From the data below, copy out every line in which the word "catalogue" occurs.

# Material for the task
▶

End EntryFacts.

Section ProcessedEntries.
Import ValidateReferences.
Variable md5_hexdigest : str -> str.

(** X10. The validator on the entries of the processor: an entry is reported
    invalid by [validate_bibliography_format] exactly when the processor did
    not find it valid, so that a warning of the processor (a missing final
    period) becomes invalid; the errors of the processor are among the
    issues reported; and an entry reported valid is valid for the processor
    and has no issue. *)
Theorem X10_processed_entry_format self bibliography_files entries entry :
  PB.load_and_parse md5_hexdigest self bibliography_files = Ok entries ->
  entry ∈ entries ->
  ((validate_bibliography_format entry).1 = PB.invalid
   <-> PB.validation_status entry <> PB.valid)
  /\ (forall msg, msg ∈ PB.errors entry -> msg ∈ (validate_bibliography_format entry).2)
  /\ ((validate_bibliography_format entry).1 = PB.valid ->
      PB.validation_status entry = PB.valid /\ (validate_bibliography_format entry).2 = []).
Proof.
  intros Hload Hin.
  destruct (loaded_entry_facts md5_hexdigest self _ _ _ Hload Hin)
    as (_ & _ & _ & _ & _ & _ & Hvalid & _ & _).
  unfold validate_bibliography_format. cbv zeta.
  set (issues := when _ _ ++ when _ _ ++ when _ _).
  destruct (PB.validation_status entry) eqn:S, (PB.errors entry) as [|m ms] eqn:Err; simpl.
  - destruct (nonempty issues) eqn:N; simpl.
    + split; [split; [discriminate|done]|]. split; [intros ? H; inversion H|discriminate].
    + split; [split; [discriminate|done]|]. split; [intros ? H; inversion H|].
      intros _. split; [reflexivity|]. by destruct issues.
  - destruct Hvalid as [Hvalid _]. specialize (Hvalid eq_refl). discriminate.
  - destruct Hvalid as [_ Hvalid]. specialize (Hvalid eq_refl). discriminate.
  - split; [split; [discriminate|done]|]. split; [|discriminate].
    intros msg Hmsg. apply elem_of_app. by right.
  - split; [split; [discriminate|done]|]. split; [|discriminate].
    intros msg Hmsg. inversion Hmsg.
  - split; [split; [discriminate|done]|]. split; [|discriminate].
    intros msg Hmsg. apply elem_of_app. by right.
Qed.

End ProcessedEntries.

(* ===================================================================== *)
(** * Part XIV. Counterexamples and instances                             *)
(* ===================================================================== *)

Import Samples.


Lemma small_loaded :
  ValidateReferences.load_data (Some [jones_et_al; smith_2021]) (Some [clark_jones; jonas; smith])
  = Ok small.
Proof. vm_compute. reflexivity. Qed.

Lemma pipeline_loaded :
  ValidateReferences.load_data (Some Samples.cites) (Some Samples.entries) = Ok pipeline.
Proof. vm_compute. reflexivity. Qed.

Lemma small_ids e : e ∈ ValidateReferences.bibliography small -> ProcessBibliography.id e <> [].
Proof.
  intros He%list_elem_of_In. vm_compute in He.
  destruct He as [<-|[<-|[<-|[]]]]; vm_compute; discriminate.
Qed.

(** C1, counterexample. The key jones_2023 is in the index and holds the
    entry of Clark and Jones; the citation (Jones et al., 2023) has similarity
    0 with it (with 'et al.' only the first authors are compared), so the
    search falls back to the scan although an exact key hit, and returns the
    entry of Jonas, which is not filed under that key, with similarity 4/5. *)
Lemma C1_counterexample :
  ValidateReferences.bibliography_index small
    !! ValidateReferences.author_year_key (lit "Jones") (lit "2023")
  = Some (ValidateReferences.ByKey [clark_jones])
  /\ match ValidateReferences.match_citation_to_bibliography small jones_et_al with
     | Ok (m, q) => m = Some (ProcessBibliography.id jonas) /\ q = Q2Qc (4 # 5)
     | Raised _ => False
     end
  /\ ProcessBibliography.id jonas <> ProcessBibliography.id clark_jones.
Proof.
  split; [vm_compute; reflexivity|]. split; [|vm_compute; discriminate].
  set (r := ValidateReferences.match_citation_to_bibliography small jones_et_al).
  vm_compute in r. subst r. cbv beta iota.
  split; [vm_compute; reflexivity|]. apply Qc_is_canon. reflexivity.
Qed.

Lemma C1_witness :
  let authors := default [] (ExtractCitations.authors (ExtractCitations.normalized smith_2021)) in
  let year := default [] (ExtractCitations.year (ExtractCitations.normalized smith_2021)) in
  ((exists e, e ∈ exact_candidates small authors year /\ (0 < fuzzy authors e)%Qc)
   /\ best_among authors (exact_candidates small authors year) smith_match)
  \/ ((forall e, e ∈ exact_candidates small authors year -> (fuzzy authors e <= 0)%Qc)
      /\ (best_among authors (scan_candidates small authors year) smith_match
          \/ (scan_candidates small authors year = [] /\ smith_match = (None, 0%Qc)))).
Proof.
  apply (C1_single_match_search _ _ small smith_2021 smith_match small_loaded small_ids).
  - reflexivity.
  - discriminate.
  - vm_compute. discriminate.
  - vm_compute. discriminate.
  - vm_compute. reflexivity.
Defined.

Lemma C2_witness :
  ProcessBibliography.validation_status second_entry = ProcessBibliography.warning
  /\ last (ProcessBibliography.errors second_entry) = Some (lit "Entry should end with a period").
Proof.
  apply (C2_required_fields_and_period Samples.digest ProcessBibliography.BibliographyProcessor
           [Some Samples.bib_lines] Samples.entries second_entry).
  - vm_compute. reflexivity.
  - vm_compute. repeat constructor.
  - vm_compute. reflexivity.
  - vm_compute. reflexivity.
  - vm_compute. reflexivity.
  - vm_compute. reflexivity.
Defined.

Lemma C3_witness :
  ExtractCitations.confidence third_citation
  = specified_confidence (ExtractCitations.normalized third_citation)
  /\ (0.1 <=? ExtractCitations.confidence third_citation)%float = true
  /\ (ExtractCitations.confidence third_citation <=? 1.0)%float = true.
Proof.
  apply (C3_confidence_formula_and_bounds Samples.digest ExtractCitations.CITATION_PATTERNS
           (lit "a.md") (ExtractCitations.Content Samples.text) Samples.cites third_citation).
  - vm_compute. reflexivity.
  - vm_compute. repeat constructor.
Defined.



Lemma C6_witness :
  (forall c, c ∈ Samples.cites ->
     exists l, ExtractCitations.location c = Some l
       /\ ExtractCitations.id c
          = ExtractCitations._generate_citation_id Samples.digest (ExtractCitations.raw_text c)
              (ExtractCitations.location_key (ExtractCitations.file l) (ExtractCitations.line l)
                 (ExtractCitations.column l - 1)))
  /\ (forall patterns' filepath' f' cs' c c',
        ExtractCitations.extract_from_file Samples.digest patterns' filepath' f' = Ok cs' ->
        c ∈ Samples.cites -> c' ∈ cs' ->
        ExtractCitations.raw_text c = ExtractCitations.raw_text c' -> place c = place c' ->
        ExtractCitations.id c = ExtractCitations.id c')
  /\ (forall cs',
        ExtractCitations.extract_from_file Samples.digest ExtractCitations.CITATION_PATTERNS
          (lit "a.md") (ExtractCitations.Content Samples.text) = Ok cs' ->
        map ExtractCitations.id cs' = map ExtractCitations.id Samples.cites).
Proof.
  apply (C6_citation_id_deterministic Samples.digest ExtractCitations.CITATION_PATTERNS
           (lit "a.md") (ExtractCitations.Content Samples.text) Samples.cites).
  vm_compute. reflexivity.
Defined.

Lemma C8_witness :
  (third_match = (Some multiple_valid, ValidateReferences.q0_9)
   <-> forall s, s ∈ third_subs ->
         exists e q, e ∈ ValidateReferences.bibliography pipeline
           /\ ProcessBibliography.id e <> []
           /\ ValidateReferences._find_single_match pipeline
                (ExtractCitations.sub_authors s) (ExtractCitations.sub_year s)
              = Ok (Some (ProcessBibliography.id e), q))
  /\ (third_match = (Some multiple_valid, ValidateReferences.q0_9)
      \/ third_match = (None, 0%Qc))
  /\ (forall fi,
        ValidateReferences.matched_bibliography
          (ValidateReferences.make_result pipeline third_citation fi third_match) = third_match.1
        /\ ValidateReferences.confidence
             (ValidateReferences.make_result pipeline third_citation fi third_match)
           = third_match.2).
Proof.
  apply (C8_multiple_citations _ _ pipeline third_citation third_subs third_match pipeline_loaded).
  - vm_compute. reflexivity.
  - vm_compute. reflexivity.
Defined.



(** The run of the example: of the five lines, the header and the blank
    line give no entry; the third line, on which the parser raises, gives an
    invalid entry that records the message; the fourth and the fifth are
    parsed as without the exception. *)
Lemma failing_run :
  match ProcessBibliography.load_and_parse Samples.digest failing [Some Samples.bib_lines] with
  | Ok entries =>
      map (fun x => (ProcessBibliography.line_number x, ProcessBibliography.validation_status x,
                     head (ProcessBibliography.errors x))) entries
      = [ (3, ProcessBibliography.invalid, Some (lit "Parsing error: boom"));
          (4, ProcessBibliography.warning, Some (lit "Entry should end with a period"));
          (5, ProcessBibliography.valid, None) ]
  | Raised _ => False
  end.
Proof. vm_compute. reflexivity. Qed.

◀
▶

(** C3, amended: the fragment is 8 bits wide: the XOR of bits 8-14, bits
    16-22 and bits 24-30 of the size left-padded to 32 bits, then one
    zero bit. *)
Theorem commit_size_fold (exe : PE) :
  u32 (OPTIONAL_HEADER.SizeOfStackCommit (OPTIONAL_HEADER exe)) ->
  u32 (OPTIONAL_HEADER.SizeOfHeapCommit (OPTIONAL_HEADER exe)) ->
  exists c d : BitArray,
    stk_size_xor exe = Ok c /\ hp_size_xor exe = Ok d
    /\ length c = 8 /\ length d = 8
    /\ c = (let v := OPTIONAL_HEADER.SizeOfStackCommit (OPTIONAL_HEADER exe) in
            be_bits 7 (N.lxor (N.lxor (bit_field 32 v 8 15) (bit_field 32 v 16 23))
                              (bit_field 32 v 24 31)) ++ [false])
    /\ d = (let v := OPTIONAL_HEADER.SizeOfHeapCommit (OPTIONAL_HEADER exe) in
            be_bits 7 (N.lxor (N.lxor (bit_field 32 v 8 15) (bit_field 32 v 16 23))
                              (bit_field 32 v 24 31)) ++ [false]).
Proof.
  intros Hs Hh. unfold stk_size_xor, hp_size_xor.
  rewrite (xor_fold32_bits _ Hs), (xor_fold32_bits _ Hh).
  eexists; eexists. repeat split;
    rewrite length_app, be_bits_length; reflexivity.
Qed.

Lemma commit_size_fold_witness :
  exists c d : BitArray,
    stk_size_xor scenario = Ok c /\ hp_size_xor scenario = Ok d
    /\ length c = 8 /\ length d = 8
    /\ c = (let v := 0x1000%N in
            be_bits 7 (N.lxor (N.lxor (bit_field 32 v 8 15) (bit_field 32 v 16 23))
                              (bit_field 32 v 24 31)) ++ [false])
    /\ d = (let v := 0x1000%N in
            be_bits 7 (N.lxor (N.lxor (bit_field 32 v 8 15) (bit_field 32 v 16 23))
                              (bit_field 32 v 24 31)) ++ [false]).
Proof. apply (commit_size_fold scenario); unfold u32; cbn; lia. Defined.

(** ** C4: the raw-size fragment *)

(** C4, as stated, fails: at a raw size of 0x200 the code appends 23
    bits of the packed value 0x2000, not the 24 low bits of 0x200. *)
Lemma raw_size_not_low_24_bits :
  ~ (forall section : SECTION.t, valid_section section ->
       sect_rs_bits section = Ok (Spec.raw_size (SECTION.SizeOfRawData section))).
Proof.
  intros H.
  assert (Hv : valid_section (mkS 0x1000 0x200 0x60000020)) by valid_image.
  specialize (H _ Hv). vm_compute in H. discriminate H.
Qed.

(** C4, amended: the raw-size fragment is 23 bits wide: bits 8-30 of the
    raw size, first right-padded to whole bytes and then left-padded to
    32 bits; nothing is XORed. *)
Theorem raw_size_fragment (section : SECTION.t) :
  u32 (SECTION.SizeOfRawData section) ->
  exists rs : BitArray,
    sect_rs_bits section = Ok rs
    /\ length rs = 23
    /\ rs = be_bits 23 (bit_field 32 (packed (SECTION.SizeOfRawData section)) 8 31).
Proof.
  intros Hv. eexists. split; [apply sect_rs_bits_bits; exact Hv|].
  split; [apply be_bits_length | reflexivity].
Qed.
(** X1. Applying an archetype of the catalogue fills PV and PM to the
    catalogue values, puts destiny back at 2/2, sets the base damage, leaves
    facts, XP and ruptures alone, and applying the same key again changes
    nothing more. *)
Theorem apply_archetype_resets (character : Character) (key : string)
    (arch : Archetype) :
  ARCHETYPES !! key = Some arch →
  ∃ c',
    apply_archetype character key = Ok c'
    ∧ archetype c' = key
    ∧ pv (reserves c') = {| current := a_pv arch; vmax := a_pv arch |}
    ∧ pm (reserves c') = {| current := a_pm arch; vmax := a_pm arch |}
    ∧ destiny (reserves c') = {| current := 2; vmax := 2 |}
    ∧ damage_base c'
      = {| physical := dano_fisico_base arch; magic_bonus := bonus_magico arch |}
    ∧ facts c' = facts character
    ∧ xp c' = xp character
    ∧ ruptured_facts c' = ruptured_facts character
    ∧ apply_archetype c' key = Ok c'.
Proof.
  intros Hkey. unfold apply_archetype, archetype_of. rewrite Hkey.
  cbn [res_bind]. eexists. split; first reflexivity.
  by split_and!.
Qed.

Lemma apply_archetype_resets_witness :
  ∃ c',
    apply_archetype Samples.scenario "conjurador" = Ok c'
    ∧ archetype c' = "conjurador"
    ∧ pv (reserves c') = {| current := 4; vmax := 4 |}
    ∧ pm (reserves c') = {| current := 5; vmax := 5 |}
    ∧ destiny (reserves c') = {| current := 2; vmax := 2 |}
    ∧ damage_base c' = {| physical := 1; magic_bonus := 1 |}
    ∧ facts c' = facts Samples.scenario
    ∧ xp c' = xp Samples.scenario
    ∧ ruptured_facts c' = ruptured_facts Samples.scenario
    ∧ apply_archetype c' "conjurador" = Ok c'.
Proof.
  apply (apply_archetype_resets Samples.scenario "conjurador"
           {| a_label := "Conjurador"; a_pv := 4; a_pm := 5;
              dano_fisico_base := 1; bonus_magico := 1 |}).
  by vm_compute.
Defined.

◀

# Answer to the problem
(** X1. Applying an archetype of the catalogue fills PV and PM to the
    catalogue values, puts destiny back at 2/2, sets the base damage, leaves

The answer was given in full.